INPUT RECORDS |
------
Lemma split_jobs_inv rs s l j r :
  server_inv rs [] s -> sv_jobs s = (l ++ j :: r)%list ->
  server_inv rs [j_request j] (set_jobs s (l ++ r)) /\ job_ok j.
Proof.
  intros [Hr Hp Hj Ha] E. rewrite E in *. apply Forall_app in Hj as [Hl [Hj Hr']%Forall_cons].
  split; [|done]. split; cbn; [| |by apply Forall_app|done].
  - rewrite Hr. cbn [app]. rewrite !map_app. cbn [map]. rewrite <- !app_assoc. cbn [app].
    symmetry. apply Permutation_middle.
  - rewrite Hp. f_equal. cbn. rewrite !length_app. cbn. lia.
Qed.

Lemma job_next_inv rs s l j r a s' :
  small_request (j_request j) -> counted a ->
  server_inv rs [j_request j] (set_jobs s (l ++ r)) -> job_next s l j r a = Some s' -> server_inv rs [] s'.
Proof.
  intros Hs [Hu Hc] Hi. unfold job_next. destruct (a_calls a) as [|rc cs].
  - intros E%(inj Some). subst s'. destruct Hi as [Hr Hp Hj Ha]. split; cbn in *; [| | |done].
    + rewrite Hr, !map_app. cbn [map j_request]. rewrite <- !app_assoc. cbn [app]. apply Permutation_middle.
    + rewrite Hp. f_equal. rewrite !length_app. cbn. lia.
    + apply Forall_app in Hj as [Hl Hr']. apply Forall_app. split; [done|]. constructor; [|done].
      split; [by apply Hc|done].
  - intros E. apply (callback_inv rs rc (mkIOContext (j_request j) _ _ _)) in E; [done..|].
    by apply (set_io_inv _ _ _ (a_stream a) (a_world a)) in Hi.
Qed.
End Answers.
------
THE PROBLEM | From the line that contains "- rewrite Hr." down to the last line above, print each line exactly as it appears.

SOLUTION TO THIS PROBLEM |
  - rewrite Hr. cbn [app]. rewrite !map_app. cbn [map]. rewrite <- !app_assoc. cbn [app].
    symmetry. apply Permutation_middle.
  - rewrite Hp. f_equal. cbn. rewrite !length_app. cbn. lia.
Qed.

Lemma job_next_inv rs s l j r a s' :
  small_request (j_request j) -> counted a ->
  server_inv rs [j_request j] (set_jobs s (l ++ r)) -> job_next s l j r a = Some s' -> server_inv rs [] s'.
Proof.
  intros Hs [Hu Hc] Hi. unfold job_next. destruct (a_calls a) as [|rc cs].
  - intros E%(inj Some). subst s'. destruct Hi as [Hr Hp Hj Ha]. split; cbn in *; [| | |done].
    + rewrite Hr, !map_app. cbn [map j_request]. rewrite <- !app_assoc. cbn [app]. apply Permutation_middle.
    + rewrite Hp. f_equal. rewrite !length_app. cbn. lia.
    + apply Forall_app in Hj as [Hl Hr']. apply Forall_app. split; [done|]. constructor; [|done].
      split; [by apply Hc|done].
  - intros E. apply (callback_inv rs rc (mkIOContext (j_request j) _ _ _)) in E; [done..|].
    by apply (set_io_inv _ _ _ (a_stream a) (a_world a)) in Hi.
Qed.
End Answers.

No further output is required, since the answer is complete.